So, it’s been two weeks (13 days) since I signed on to paid blogging. Am I rich yet? No. However …
My very first Sponsored Conversation (that’s what the advertisers call the posts they pay for when they Advertise On Blogs) was about PayPerPost v4.0 (PPP), so you’d all know what I was up to. That ad, and most of the others I have taken, are Cost Per Click (CPC) campaigns. That means I get a set amount for every viable click. I received two viable $0.27 clicks and earned a whole $0.54 for them. (In order for a click to be viable, the reader has to actually scroll through the site and spend however many seconds it has been determined it would take to actually read the offer.)
It didn’t take me but that one ad to figure out a person could wait a long time for a decent paycheck doing things that way and it would be a long time before I could afford my dream ROKU Digital Video Player, let alone one of those Typically Swiss Hotels, so I wrote a few paid posts. A paid post is where the advertiser says, “Okay, I want you to write about XYZ at the set rate of $7.00 plus a penny per word for 200 words”; which means they’re offering you $9.00 to write their post and they expect it to have at least 200 words. To date I have written $32.25 worth of ads for Pay Per Post.
The PPP service offers only paid posts. The payout is in whole dollar amounts rather than nickels and dimes. That’s a good thing. Plus, the writer has control over setting his or her own base price, which is another good thing — sort of. You see, at PPP, advertisers are shopping for writers. If they like your blog and your writing style, they contact you through your PPP dashboard — providing they don’t like someone else just as well who’s cheaper. After you’ve been contacted, you have 3 days to write the post and contact the advertiser. The advertiser then has three days to review the post. If the post fits all advertiser criteria (listed up front on the ad) then it passes inspection and goes into the pay pending queue.
If the post does not pass inspection — this hasn’t happened to me yet — the advertiser must give an explanation of what needs to be fixed. The blogger then has 3 days to comply. Once the post is fixed as requested, then the agreed upon dollar amount goes into the pay pending queue. If the advertiser and the blogger cannot come to terms over the post, moderation — under set criteria — is provided by PPP. This is a rare thing. PPP has proven procedures which help advertisers and bloggers come to terms before the post is written. PPP also keeps stats which both bloggers and advertisers can use to judge the other’s reliability.

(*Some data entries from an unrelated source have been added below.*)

(** ** Choosing a connection *)

Record GrpcOptions := mk_options { max_connections : Z; min_streams : Z; max_streams : Z }.

Definition reuse_least_loaded (load connections : Z) (o : GrpcOptions) : bool :=
  if load =? 0 then true
  else if 0 <? max_connections o then (max_connections o <=? connections) || (load <? min_streams o)
  else (max_streams o =? 0) || (load <? max_streams o).

(** [min_by_key] returns the first of the least elements. *)
Definition least (load : Z -> Z) (l : list Z) : option Z :=
  match l with [] => None | x :: l => Some (foldl (fun a b => if load b <? load a then b else a) x l) end.

(** [pooled]: the counters are read once in the search and once more after it. *)
Definition pooled (scan load : Z -> Z) (o : GrpcOptions) (l : list Z) : option Z :=
  match least scan l with
  | Some id => if reuse_least_loaded (load id) (Z.of_nat (length l)) o then Some id else None
  | None => None
  end.

(** ** The state *)

(** Where a task is in [connect]: waiting for the lock; at the head of the loop;
    with a connection of the pool, before and after the lease on it; opening a
    connection; with the lease on the new one; past the lock; with its stream. *)
Inductive phase :=
  Locking | Choosing | Chosen (id : Z) | Readying (id : Z) | Dialing | Opened (id : Z) | Requesting (id : Z) | Streaming (id : Z).

Record task := mk_task { t_key : list Z; t_opts : GrpcOptions; t_phase : phase }.

(** [POOL] holds the identifiers of the connections, [active] their counters, which
    streams keep after a connection has left the pool. *)
Record pool_state := mk_pool {
  pool : gmap (list Z) (list Z); active : gmap Z Z; next_id : Z; locks : gmap Z nat; tasks : gmap nat task
}.
Definition pool_new : pool_state := mk_pool ∅ ∅ 1 ∅ ∅.

Definition load (s : pool_state) (id : Z) : Z := default 0 (active s !! id).
Definition connections (s : pool_state) (k : list Z) : list Z := default [] (pool s !! k).

Definition set_task (t : nat) (x : task) (s : pool_state) : pool_state :=
  mk_pool (pool s) (active s) (next_id s) (locks s) (<[t := x]> (tasks s)).
Definition end_task (t : nat) (s : pool_state) : pool_state := mk_pool (pool s) (active s) (next_id s) (locks s) (delete t (tasks s)).

(** [fetch_add] and [fetch_sub] on a counter. *)
Definition bump (d : Z) (id : Z) (s : pool_state) : pool_state :=
  mk_pool (pool s) (<[id := load s id + d]> (active s)) (next_id s) (locks s) (tasks s).

Definition remove_physical (k : list Z) (id : Z) (s : pool_state) : pool_state :=
  match pool s !! k with
  | None => s
  | Some l =>
      let l := filter (fun x => x <> id) l in
      mk_pool (if bool_decide (l = []) then delete k (pool s) else <[k := l]> (pool s)) (active s) (next_id s) (locks s) (tasks s)
  end.

(** A new connection: its identifier, its counter, its place in the pool. *)
Definition add_physical (k : list Z) (s : pool_state) : pool_state :=
  mk_pool (<[k := connections s k ++ [next_id s]]> (pool s)) (<[next_id s := 0]> (active s)) (next_id s + 1) (locks s) (tasks s).

(** The connection a task has a lease on. *)
Definition leased (p : phase) : option Z :=
  match p with Readying id | Opened id | Requesting id | Streaming id => Some id | _ => None end.

Definition drop_lease (p : phase) (s : pool_state) : pool_state :=
  match leased p with Some id => bump (-1) id s | None => s end.

(** The phases in which a task holds the lock. *)
Definition creating (p : phase) : bool := match p with Choosing | Chosen _ | Readying _ | Dialing | Opened _ => true | _ => false end.

(** The awaits. *)
Definition awaits (p : phase) : bool := match p with Locking | Readying _ | Dialing | Opened _ => true | _ => false end.

Section steps.
(** The options with which [connect] is called for a pool: the key of a pool does
    not contain the limits, so that there may be several.  The lock of a key: its
    hash modulo the number of locks. *)
Variables (allowed : list Z -> GrpcOptions -> Prop) (bucket : list Z -> Z).

Definition lock (t : nat) (k : list Z) (s : pool_state) : pool_state :=
  mk_pool (pool s) (active s) (next_id s) (<[bucket k := t]> (locks s)) (tasks s).
Definition unlock (k : list Z) (s : pool_state) : pool_state := mk_pool (pool s) (active s) (next_id s) (delete (bucket k) (locks s)) (tasks s).

(** Dropping what a task holds: its lease and its lock. *)
Definition release (x : task) (s : pool_state) : pool_state :=
  drop_lease (t_phase x) (if creating (t_phase x) then unlock (t_key x) s else s).

Inductive pool_step (s : pool_state) : pool_state -> Prop :=
  | st_connect t k o : tasks s !! t = None -> allowed k o -> pool_step s (set_task t (mk_task k o Locking) s)
  | st_lock t k o : tasks s !! t = Some (mk_task k o Locking) -> locks s !! bucket k = None ->
      pool_step s (set_task t (mk_task k o Choosing) (lock t k s))
  | st_pooled t k o scan id : tasks s !! t = Some (mk_task k o Choosing) -> pooled scan (load s) o (connections s k) = Some id ->
      pool_step s (set_task t (mk_task k o (Chosen id)) s)
  | st_lease t k o id : tasks s !! t = Some (mk_task k o (Chosen id)) -> pool_step s (set_task t (mk_task k o (Readying id)) (bump 1 id s))
  | st_ready t k o id : tasks s !! t = Some (mk_task k o (Readying id)) -> pool_step s (set_task t (mk_task k o (Requesting id)) (unlock k s))
  | st_dead t k o id : tasks s !! t = Some (mk_task k o (Readying id)) ->
      pool_step s (set_task t (mk_task k o Choosing) (bump (-1) id (remove_physical k id s)))
  | st_dial t k o scan : tasks s !! t = Some (mk_task k o Choosing) -> pooled scan (load s) o (connections s k) = None ->
      pool_step s (set_task t (mk_task k o Dialing) s)
  | st_opened t k o : tasks s !! t = Some (mk_task k o Dialing) -> next_id s < 2 ^ 64 - 1 ->
      pool_step s (set_task t (mk_task k o (Opened (next_id s))) (bump 1 (next_id s) (add_physical k s)))
  | st_new_ready t k o id : tasks s !! t = Some (mk_task k o (Opened id)) -> pool_step s (set_task t (mk_task k o (Requesting id)) (unlock k s))
  | st_request t k o id : tasks s !! t = Some (mk_task k o (Requesting id)) -> pool_step s (set_task t (mk_task k o (Streaming id)) s)
  | st_fail t x : tasks s !! t = Some x -> awaits (t_phase x) = true \/ leased (t_phase x) <> None -> pool_step s (end_task t (release x s))
  | st_closed k id : pool_step s (remove_physical k id s).

Inductive pool_reach : pool_state -> Prop :=
  | pr_new : pool_reach pool_new
  | pr_step s s' : pool_reach s -> pool_step s s' -> pool_reach s'.

End steps.

(** ** The bounds of the pool of gRPC connections

    An invariant of all interleavings: counters count leases, connections of a pool
    are opened one at a time, and the limits of the configuration hold. *)

(** *** Counting leases *)

Definition weight (id : Z) (x : option task) : Z :=
  match x with Some x => if decide (leased (t_phase x) = Some id) then 1 else 0 | None => 0 end.
Definition leases (id : Z) (m : gmap nat task) : Z := map_fold (fun _ x n => weight id (Some x) + n) 0 m.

On the not so plus side, if a blogger does not write every PPP article he or she is offered, the refusal counts against his or her credibility (as far as the advertisers are concerned). However, my first concern is for my readers. I will not write a post for a product just to get money. If the product isn’t something I would be willing to use or think my readers might be interested in, I won’t accept the offer. (I have my ratings set to “no adult content” so I won’t even receive ad offers that aren’t suitable for a general audience.) I have turned down two offers — not because I didn’t approve them, but because I received too many at once and I do want there to still be some ME here, or I know there won’t be any YOU!
Also on the not so plus side, there’s the pay pending queue: PPP doesn’t pay out until earnings reach $50.00 and the post has been up — all links functional — for 30 days (which means they wish the posts to be permanent). It means, among other things, your first payday is 30+ days out. So I figure it’s going to be awhile before I can take advantage of any of those hot stock picks!